In the accompanying video, their left-field style is given quite a literal visual treatment from the get-go as Ray’s face swims superimposed in front of Thawley. We see Ray slumbering upstairs, his head wrapped in a crown of pulsating Christmas lights, until Thawley joins him, coiling himself in the wires and falling into a Matrix-like dream state where the two meditate in a field. Cut back-to-back with footage of the two, glittering with silver face paint and pounding out the grooves in a small room, it’s an appropriately mind boggling but lovely metaphor for the symbiotic relationship at the soul of their music.

REVIEW: Dove Lady - One

Laura Kerry

I remember the surprise I felt when I first learned that Washington, DC has a history of fostering an influential punk and hardcore scene. To me, the nation’s capital meant pristine monuments and the respectable act of governance (ha). It was thrilling to learn that under all that marble, people had been airing their feelings and making noise.

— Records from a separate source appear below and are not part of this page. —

Lemma resolve_work_run row_num row author_qid cache tr :
  resolve_work row_num row author_qid cache tr =
  match work_key row with
  | None => (Ok (cache, None), tr)
  | Some k =>
      match cache !! cache_key k with
      | Some q => (Ok (cache, q), tr)
      | None =>
          match
            match k with
            | ViafKey v =>
                viaf_to_wikidata v
                  (tr ++ [Print (row_num ++ lit " Work VIAF " ++ v ++ lit "  "
                                 ++ [arrow] ++ lit " " ++ take 60 (row_title row))])
            | TitleKey title =>
                title_to_wikidata title author_qid
                  (tr ++ [Print (row_num ++ lit " Work title search " ++ [arrow]
                                 ++ lit " " ++ take 60 title)])
            end
          with
          | (Ok qid, tr1) => (Ok (<[cache_key k := qid]> cache, qid), tr1 ++ [Sleep DELAY])
          | (Raise e, tr1) => (Raise e, tr1)
          end
      end
  end.
Proof.
  unfold resolve_work, work_key, row_title.
  destruct (extract_viaf_id _) as [[|c v]|].
  - case_bool_decide; [|done].
    unfold bind at 1. unfold bind at 2. unfold cache_key.
    destruct (cache !! _) as [q|] eqn:E.
    + rewrite bool_decide_eq_true_2 by done.
      unfold ret, bind, lift, cache_item. by rewrite E.
    + rewrite bool_decide_eq_false_2 by (by intros [? ?]).
      unfold bind, lift, print, sleep, emit, ret.
      destruct (title_to_wikidata _ _ _) as [[qid|e] tr1]; [|done].
      unfold cache_item. by rewrite lookup_insert_eq.
  - unfold bind at 1. unfold bind at 2. unfold cache_key.
    destruct (cache !! _) as [q|] eqn:E.
    + rewrite bool_decide_eq_true_2 by done.
      unfold ret, bind, lift, cache_item. by rewrite E.
    + rewrite bool_decide_eq_false_2 by (by intros [? ?]).
      unfold bind, lift, print, sleep, emit, ret.
      destruct (viaf_to_wikidata _ _) as [[qid|e] tr1]; [|done].
      unfold cache_item. by rewrite lookup_insert_eq.
  - case_bool_decide; [|done].
    unfold bind at 1. unfold bind at 2. unfold cache_key.
    destruct (cache !! _) as [q|] eqn:E.
    + rewrite bool_decide_eq_true_2 by done.
      unfold ret, bind, lift, cache_item. by rewrite E.
    + rewrite bool_decide_eq_false_2 by (by intros [? ?]).
      unfold bind, lift, print, sleep, emit, ret.
      destruct (title_to_wikidata _ _ _) as [[qid|e] tr1]; [|done].
      unfold cache_item. by rewrite lookup_insert_eq.
Qed.
(** * Session based load balancing: the host registry, the scraper and GetIPs

    A shallow embedding of the session policy of the loadbalance plugin
    (the session manager, the session load balancer, the parser of the
    configuration and the handler) and the properties of it that the
    specification states.

    Conventions of the embedding.
    - A [*Host] is a location of [heap]; the two maps of the manager hold
      locations, so a host that is in both maps is one shared object.
    - float32 and float64 are IEEE 754 binary32 and binary64, given by
      [spec_float] with precision 24 / 53 and round to nearest even.
    - [time.Now()] is an argument of every function that reads the clock.
    - Go ranges over a map in an unspecified order and [rand.Shuffle] draws
      random numbers: both are arguments (an order, a stream of draws).
    - A run time panic (index out of range, nil dereference) is the result
      [Panic]; a returned [error] is [Err]. *)

From Stdlib Require Import ZArith Lia Ascii String Floats.SpecFloat.
From stdpp Require Import gmap strings list sorting.

Local Open Scope Z_scope.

Andrew Thawley and Jeremy Ray live in DC, and their band, Dove Lady, shows signs of the post-hardcore scene from which it sprung. Their latest album, One—the first full-length after a series of alphabetized EPs, A, B, C, and D—begins with an explosive oscillation of fuzzy guitar. Drums come in, crashing wildly, and the vocals emerge as a monotone yelp. The start of the opener, “7777,” promises to deliver on the DC legacy. Soon, though, Dove Lady pulls back. “7777” morphs several times, changing from the harsh pulse of punk guitar to smoother, quieter modes and back again.

Punk is only one edge of Dove Lady’s experimental territory on One. Throughout the album, they transition from post-hardcore to jazz, and even to a moment of R&B smoothness on “Carl Salesman.” And when they do get loud, the duo never fully loses control. Rhythmic and tight all the way through, they only skirt the edges of chaos before dissolving into calm—a move that's as exciting as total mayhem. Dove Lady are masters of tension and release.

Such mood swings happen not only in the sound, but also in the lyrics. “In essence,” Dove Lady said in an interview with GoldFlakePaint, “One is about accepting and forgiving one’s self for all of life’s mistakes; it is a sonic representation of moving on from the past and into the present.” Naturally, that is a fraught process. The album reflects that in moments of anxiety: “I'm scared of the way that you might look at me If you hear what I’m thinking / I’m tired of uncertainty,” they sing on “What’s Wrong Roberta,” and “Sometimes I get so lonely and I don’t know” on “Carl Salesman.” For all of its musical trickery, One’s sentiments are delightfully earnest.

And Dove Lady is never more delightful and earnest than in the moments of catharsis that lend the album a feeling of simultaneous gravity and lightness. “It’s time / Won’t be long / ‘Til I’m comfortable,” they sing over a catchy guitar melody in the appropriately named “Uplifting Song.” At the end, the track reaches a satisfying release with the line, “It’ll all be ok.” And just as One begins with the roar of guitar, it ends with another loud statement. “Anything that I want / I can get if I try,” they sing on the closing track, “Boar Switch,” before the instruments and vocals swell, coming closer to spilling over into chaos than anywhere else on the album.

A product of their city but with a strong sense of their own sound, Dove Lady makes music how they want to.